(** What an operation on the blocks of file [i] may do without changing its
    contents: allocate, logging bitmap blocks and the blocks of [X]. *)
Record mapped (s : fs) (V : disk) (l : list Z) (i : nat) (s' : fs) (V' : disk) (l' : list Z)
    (addrs' : list Z) (X : list Z) : Prop := {
  mp_tx : TX s' V' l' [] [];
  mp_step : bstep i addrs' s s';
  mp_ev : evolves (sb s) V (i_addrs (itable s !!! i)) V' addrs';
  mp_bytes : forall o, 0 <= o < MAXFILE * BSIZE -> fbyte V' addrs' o = fbyte V (i_addrs (itable s !!! i)) o;
  mp_log : forall c, c ∈ l' -> c ∈ l \/ sb_bmapstart (sb s) <= c < nmeta (sb s) \/ (c ∈ X /\ c <> 0);
  mp_len : (length l' <= length l + 5)%nat;
}.

Lemma mapped_same s V l i s' X :
  open_inode s V l i -> TX s' V l [] [] -> fstep s s' ->
  mapped s V l i s' V l (i_addrs (itable s !!! i)) X.
Proof using.
  intros [T L M Hi Hd O] T' F. split; [done|by apply fstep_bstep|by apply evolves_refl|done|by left|lia].
Qed.

Lemma mapped_open s V l i s' V' l' addrs' X :
  open_inode s V l i -> mapped s V l i s' V' l' addrs' X ->
  open_inode s' V' l' i /\ i_addrs (itable s' !!! i) = addrs' /\ sb s' = sb s.
Proof using.
  intros O []. split; [by eapply open_bstep|].
  destruct (bstep_inode _ _ _ _ mp_step0 (oi_lt _ _ _ _ O)) as [-> _]. by destruct mp_step0.
Qed.
(* ===== verification/FsInode.v ===== *)
(** * Inodes on the disk

    [struct dinode] as the bytes of an inode block, [iupdate] and [ilock] of
    [kernel/fs.c]: what the one writes the other reads back, and the inodes
    that share the block keep theirs. *)

From stdpp Require Import base numbers strings decidable sets gmap functions list.
From S2P Require Import Prelude.
From S2P Require Import Riscv.
From S2P Require Import Sched.
From S2P Require Import Kalloc.
From S2P Require Import Vm.
From S2P Require Import Sleeplock.
From S2P Require Import Bio.
From S2P Require Import Log.
From S2P Require Import LogOps.
From S2P Require Import Fs.
From S2P Require Import Txn.
From S2P Require Import FsBlocks.
From S2P Require Import FsFile.
Open Scope Z_scope.
Open Scope xv6_scope.

(** ** [struct dinode] in a block *)

Definition word (z : Z) : Prop := 0 <= z < 2 ^ 32.
Definition short (z : Z) : Prop := - 2 ^ 15 <= z < 2 ^ 15.
(** Fields of a struct dinode within the widths they have on disk. *)
Record dinode_fits (di : dinode) : Prop := {
  df_type : short (di_type di);
  df_major : short (di_major di);
  df_minor : short (di_minor di);
  df_nlink : short (di_nlink di);
  df_size : word (di_size di);
  df_addrs : Forall word (di_addrs di);
  df_len : length (di_addrs di) = naddrs;
}.

Lemma length_put_addrs off l d :
  (off + 4 * length l <= length d)%nat -> length (put_addrs off l d) = length d.
Proof.
  revert off d. induction l as [|a l IH]; intros off d H; simpl in *; [done|].
  rewrite IH; rewrite length_put_le; lia.
Qed.
Lemma get_put_addrs_other n off' off l d :
  (off + 4 * length l <= length d)%nat -> (off' + n <= off \/ off + 4 * length l <= off')%nat ->
  get_le n off' (put_addrs off l d) = get_le n off' d.
Proof.
  revert off d. induction l as [|a l IH]; intros off d H Ho; simpl in *; [done|].
  rewrite IH by (rewrite ?length_put_le; lia). apply get_put_le_other; lia.
Qed.
Lemma get_put_addrs off l d k a :
  (off + 4 * length l <= length d)%nat -> l !! k = Some a ->
  get_le 4 (off + 4 * k) (put_addrs off l d) = a mod 2 ^ 32.
Proof.
  revert off d k. induction l as [|b l IH]; intros off d k H Hk; [done|]. simpl in H. cbn [put_addrs].
  destruct k as [|k]; simpl in Hk.
  - simplify_eq. rewrite Nat.mul_0_r, Nat.add_0_r.
    rewrite get_put_addrs_other by (rewrite ?length_put_le; lia). rewrite get_put_le by lia. done.
  - replace (off + 4 * S k)%nat with (off + 4 + 4 * k)%nat by lia.
    apply IH; [|done]. rewrite length_put_le; lia.
Qed.

Lemma s16_mod z : short z -> s16 (z mod 2 ^ 16) = z.
Proof.
  intros Hz. unfold s16. rewrite Zplus_mod_idemp_l. fold (s16 z). by apply s16_small.
Qed.

(** The field read is the one some [put_le] under others wrote. *)
Ltac fld := repeat (rewrite get_put_le_other by (repeat rewrite length_put_le; lia));
  rewrite get_put_le by (repeat rewrite length_put_le; lia).

Section put.
Context (off : nat) (di : dinode) (d : list Z).
Hypothesis Hfit : (off + 64 <= length d)%nat.
Hypothesis Hlen : length (di_addrs di) = naddrs.

Lemma length_put_dinode : length (put_dinode off di d) = length d.
Proof using All.
  unfold put_dinode. rewrite length_put_addrs; repeat rewrite length_put_le; rewrite ?Hlen, ?naddrs_val; lia.
Qed.

(** What lies outside the struct is kept. *)
Lemma get_put_dinode_other n off' :
  (off' + n <= off \/ off + 64 <= off')%nat -> get_le n off' (put_dinode off di d) = get_le n off' d.
Proof using All.
  intros Ho. unfold put_dinode.
  rewrite get_put_addrs_other by (repeat rewrite length_put_le; rewrite ?Hlen, ?naddrs_val; lia).
  repeat rewrite get_put_le_other by (repeat rewrite length_put_le; lia). done.
Qed.

Lemma get_put_dinode : dinode_fits di -> get_dinode off (put_dinode off di d) = di.
Proof using All.
  intros [Ht Hmj Hmn Hnl Hsz Had _]. unfold get_dinode, get_short.
  assert (Hh : forall n o, (o + n <= off + 12)%nat -> get_le n o (put_dinode off di d) =
    get_le n o (put_le 4 (off + 8) (di_size di) (put_le 2 (off + 6) (di_nlink di)
      (put_le 2 (off + 4) (di_minor di) (put_le 2 (off + 2) (di_major di) (put_le 2 off (di_type di) d)))))).
  { intros n o Ho. apply get_put_addrs_other; [|lia]. repeat rewrite length_put_le; rewrite ?Hlen, ?naddrs_val; lia. }
  rewrite !Hh by lia. clear Hh.
  assert (E1 : get_addrs (off + 12) (put_dinode off di d) = di_addrs di).
  { unfold get_addrs. apply list_eq. intros k. rewrite list_lookup_fmap.
    destruct (decide (k < naddrs)%nat) as [Hk|Hk].
    - rewrite lookup_seq_lt by done. simpl. destruct (lookup_lt_is_Some_2 (di_addrs di) k) as [a Ha]; [by rewrite Hlen|].
      rewrite Ha. f_equal. change (k + (k + (k + (k + 0))))%nat with (4 * k)%nat. unfold put_dinode.
      erewrite get_put_addrs; [|repeat rewrite length_put_le; rewrite ?Hlen, ?naddrs_val; lia|exact Ha].
      apply Z.mod_small. by apply (proj1 (Forall_lookup _ _) Had k).
    - rewrite lookup_seq_ge, (lookup_ge_None_2 (di_addrs di)) by lia. done. }
  rewrite E1. destruct di as [t mj mn nl sz ad]. simpl in *. f_equal.
  - fld. by apply s16_mod.
  - fld. by apply s16_mod.
  - fld. by apply s16_mod.
  - fld. by apply s16_mod.
  - fld. by apply Z.mod_small.
Qed.
End put.

(** ** Inode [inum] on the disk *)

Definition dinode_at (sb : superblock) (V : disk) (inum : Z) : dinode :=
  get_dinode (dinode_off inum) (V (IBLOCK inum sb)).
Definition put_dinode_at (sb : superblock) (inum : Z) (di : dinode) (V : disk) : disk :=
  <[IBLOCK inum sb := put_dinode (dinode_off inum) di (V (IBLOCK inum sb))]> V.

Section disk.
Context (start : Z) (sb : superblock).
Hypothesis L : layout start sb.

Lemma IBLOCK_eq k : 0 <= k < sb_ninodes sb -> IBLOCK k sb = k / IPB + sb_inodestart sb.
Proof using L.
  intros Hk. destruct L as [? ? ? ? ? ? ?]. unfold IBLOCK. apply u32_small. unfold LOGBLOCKS, MAXOPBLOCKS in *. fslia.
Qed.
Lemma IBLOCK_range k : 0 <= k < sb_ninodes sb -> sb_inodestart sb <= IBLOCK k sb < sb_bmapstart sb.
Proof using L. intros Hk. rewrite IBLOCK_eq by done. destruct L as [? ? ? ? ? ? ?]. fslia. Qed.
Lemma IBLOCK_home k : 0 <= k < sb_ninodes sb -> home start (IBLOCK k sb) /\ 0 <= IBLOCK k sb < 2 ^ 31.
Proof using L.
  intros Hk. apply (meta_home start sb L). pose proof (IBLOCK_range k Hk). destruct L as [? ? ? ? ? ? ?].
  split; [lia|]. fslia.
Qed.
Lemma dinode_off_fits k : (dinode_off k + 64 <= bsize)%nat.
Proof using. unfold dinode_off, sizeof_dinode. rewrite bsize_val. fslia. Qed.
Lemma dinode_apart k j :
  0 <= k < sb_ninodes sb -> 0 <= j < sb_ninodes sb -> k <> j -> IBLOCK k sb = IBLOCK j sb ->
  (dinode_off j + 64 <= dinode_off k \/ dinode_off k + 64 <= dinode_off j)%nat.
Proof using L.
  intros Hk Hj Hne E. rewrite !IBLOCK_eq in E by done. unfold dinode_off, sizeof_dinode.
  assert (k mod IPB <> j mod IPB) by fslia. fslia.
Qed.

Section put.
Context (V : disk) (inum : Z) (di : dinode).
Hypothesis Vl : forall b, length (V b) = bsize.
Hypothesis Hi : 0 <= inum < sb_ninodes sb.
Hypothesis Hdi : dinode_fits di.

Lemma dinode_at_put k :
  0 <= k < sb_ninodes sb ->
  dinode_at sb (put_dinode_at sb inum di V) k = if decide (k = inum) then di else dinode_at sb V k.
Proof using All.
  intros Hk. unfold dinode_at, put_dinode_at. pose proof (dinode_off_fits inum) as Hf. rewrite <- (Vl (IBLOCK inum sb)) in Hf.
  case_decide as E; [subst k; rewrite fn_insert_eq; apply get_put_dinode; [done|apply Hdi|done]|].
  destruct (decide (IBLOCK inum sb = IBLOCK k sb)) as [Eb|Eb]; [|by rewrite fn_insert_ne].
  rewrite <- Eb, fn_insert_eq. destruct (dinode_apart inum k Hi Hk) as [Ha|Ha]; [congruence|done|..];
    unfold get_dinode, get_short, get_addrs;
    (repeat rewrite get_put_dinode_other by (done || apply Hdi || lia)); f_equal;
    apply list_fmap_ext; intros j x [-> Hx]%lookup_seq; (rewrite get_put_dinode_other; [done|done|apply Hdi|]);
    rewrite naddrs_val in Hx; lia.
Qed.

(** Nothing but the inode changes. *)
Lemma put_dinode_at_other b : b <> IBLOCK inum sb -> put_dinode_at sb inum di V b = V b.
Proof using. intros. unfold put_dinode_at. by rewrite fn_insert_ne. Qed.
Lemma put_dinode_at_high b : sb_bmapstart sb <= b -> put_dinode_at sb inum di V b = V b.
Proof using L Hi. intros Hb. apply put_dinode_at_other. pose proof (IBLOCK_range inum Hi). lia. Qed.
End put.
End disk.

(** ** Disks that differ in inode blocks only *)

Definition agree (sb : superblock) (V V' : disk) : Prop := forall b, sb_bmapstart sb <= b -> V' b = V b.

Lemma nmeta_bmap start sb : layout start sb -> sb_bmapstart sb < nmeta sb.
Proof. intros L. pose proof (nmeta_pos start sb L). destruct L as [? ? ? ? ? ? ?]. fslia. Qed.

Section agree.
Context (start : Z) (sb : superblock) (V V' : disk).
Hypothesis L : layout start sb.
Hypothesis A : agree sb V V'.

Lemma agree_used c : 0 <= c < sb_size sb -> used sb V' c = used sb V c.
Proof using All. intros Hc. unfold used. rewrite A; [done|]. by apply (BBLOCK_range start). Qed.
Lemma agree_meta : meta_used sb V -> meta_used sb V'.
Proof using All. intros M c Hc. destruct L as [? ? ? ? ? ? ?]. rewrite agree_used by lia. by apply M. Qed.
Lemma agree_full : full sb V -> full sb V'.
Proof using All. intros H c Hc. rewrite agree_used by done. by apply H. Qed.
Lemma agree_data c : data sb V c -> data sb V' c /\ V' c = V c.
Proof using All.
  pose proof (nmeta_bmap start sb L) as Hb. intros [[H1 H2] H3]. pose proof (nmeta_pos start sb L).
  split; [|apply A; lia]. split; [done|]. by rewrite agree_used by lia.
Qed.

Section file.
Context (addrs : list Z).
Hypothesis O : inode_ok sb V addrs.
Lemma agree_blk bn : blk_of V' addrs bn = blk_of V addrs bn.
Proof using All.
  unfold blk_of. destruct (bn <? NDIRECT); [done|]. destruct (Z.eqb_spec (ind_of addrs) 0) as [|Hne]; [done|].
  by destruct (agree_data _ (io_ind _ _ _ O Hne)) as [_ ->].
Qed.
Lemma agree_fbyte o : 0 <= o < MAXFILE * BSIZE -> fbyte V' addrs o = fbyte V addrs o.
Proof using All.
  intros Ho. unfold fbyte. rewrite agree_blk. destruct (Z.eqb_spec (blk_of V addrs (o / BSIZE)) 0) as [|Hne]; [done|].
  assert (Hq : 0 <= o / BSIZE < MAXFILE) by (rewrite MAXFILE_val in *; fslia).
  by destruct (agree_data _ (proj1 (io_blk _ _ _ O _ Hq Hne))) as [_ ->].
Qed.
Lemma agree_ok : inode_ok sb V' addrs.
Proof using All.
  split; [apply O| | |].
  - intros H. by apply agree_data, O.
  - intros bn Hbn. rewrite agree_blk. intros H. destruct (io_blk _ _ _ O bn Hbn H). split; [by apply agree_data|done].
  - intros bn bm Hbn Hbm. rewrite !agree_blk. by apply O.
Qed.
End file.
End agree.

(** ** [iupdate] *)

Section iupdate.
Context (start pid : Z).
Notation TX := (tx start pid).

Lemma iupdate_ok s V l i :
  let ip := itable s !!! i in
  TX s V l [] [] -> in_op s -> layout start (sb s) -> i_dev ip = ROOTDEV ->
  0 <= i_inum ip < sb_ninodes (sb s) -> length (i_addrs ip) = naddrs -> (length l < NBUF)%nat ->
  exists s', iupdate i s = Ok tt s' /\
    TX s' (put_dinode_at (sb s) (i_inum ip) (to_dinode ip) V) (add (IBLOCK (i_inum ip) (sb s)) l) [] [] /\ fstep s s'.
Proof using.
  intros ip T Ho L Hdev Hi Ha Hl. unfold iupdate. erewrite bind_ok by done. fold ip. rewrite Hdev.
  erewrite bind_ok by done.
  destruct (tx_bread start pid s V l [] [] (IBLOCK (i_inum ip) (sb s)) T) as (bp & s1 & E1 & T1 & F1); [set_solver|right; simpl; lia|].
  erewrite bind_ok by exact E1. destruct (IBLOCK_home start (sb s) L _ Hi) as [Hh Hr].
  destruct (tx_modify start pid s1 V l [(bp, IBLOCK (i_inum ip) (sb s))] bp (IBLOCK (i_inum ip) (sb s))
    (put_dinode (dinode_off (i_inum ip)) (to_dinode ip)) (lift (brelse bp)) T1) as (s2 & E2 & T2 & F2);
    [by eapply fstep_op|apply list_elem_of_here| |done|done|lia|].
  { pose proof (tx_block_len _ _ _ _ _ _ _ (IBLOCK (i_inum ip) (sb s)) T1) as Hb.
    rewrite length_put_dinode; [done|rewrite Hb; apply dinode_off_fits|done]. }
  rewrite E2. destruct (tx_brelse start pid s2 _ _ _ _ _ _ T2) as (s3 & E3 & T3 & F3); [set_solver|].
  exists s3. split_and!; [done|done|]. eapply fstep_trans; [exact F1|]. by eapply fstep_trans.
Qed.
End iupdate.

● WHAT THIS TASK INVOLVES
Return, please, the lines of the data from the first through the line containing "mp_bytes : forall", both kept, exactly as they stand and nothing more.

● TASK ANSWER
(** What an operation on the blocks of file [i] may do without changing its
    contents: allocate, logging bitmap blocks and the blocks of [X]. *)
Record mapped (s : fs) (V : disk) (l : list Z) (i : nat) (s' : fs) (V' : disk) (l' : list Z)
    (addrs' : list Z) (X : list Z) : Prop := {
  mp_tx : TX s' V' l' [] [];
  mp_step : bstep i addrs' s s';
  mp_ev : evolves (sb s) V (i_addrs (itable s !!! i)) V' addrs';
  mp_bytes : forall o, 0 <= o < MAXFILE * BSIZE -> fbyte V' addrs' o = fbyte V (i_addrs (itable s !!! i)) o;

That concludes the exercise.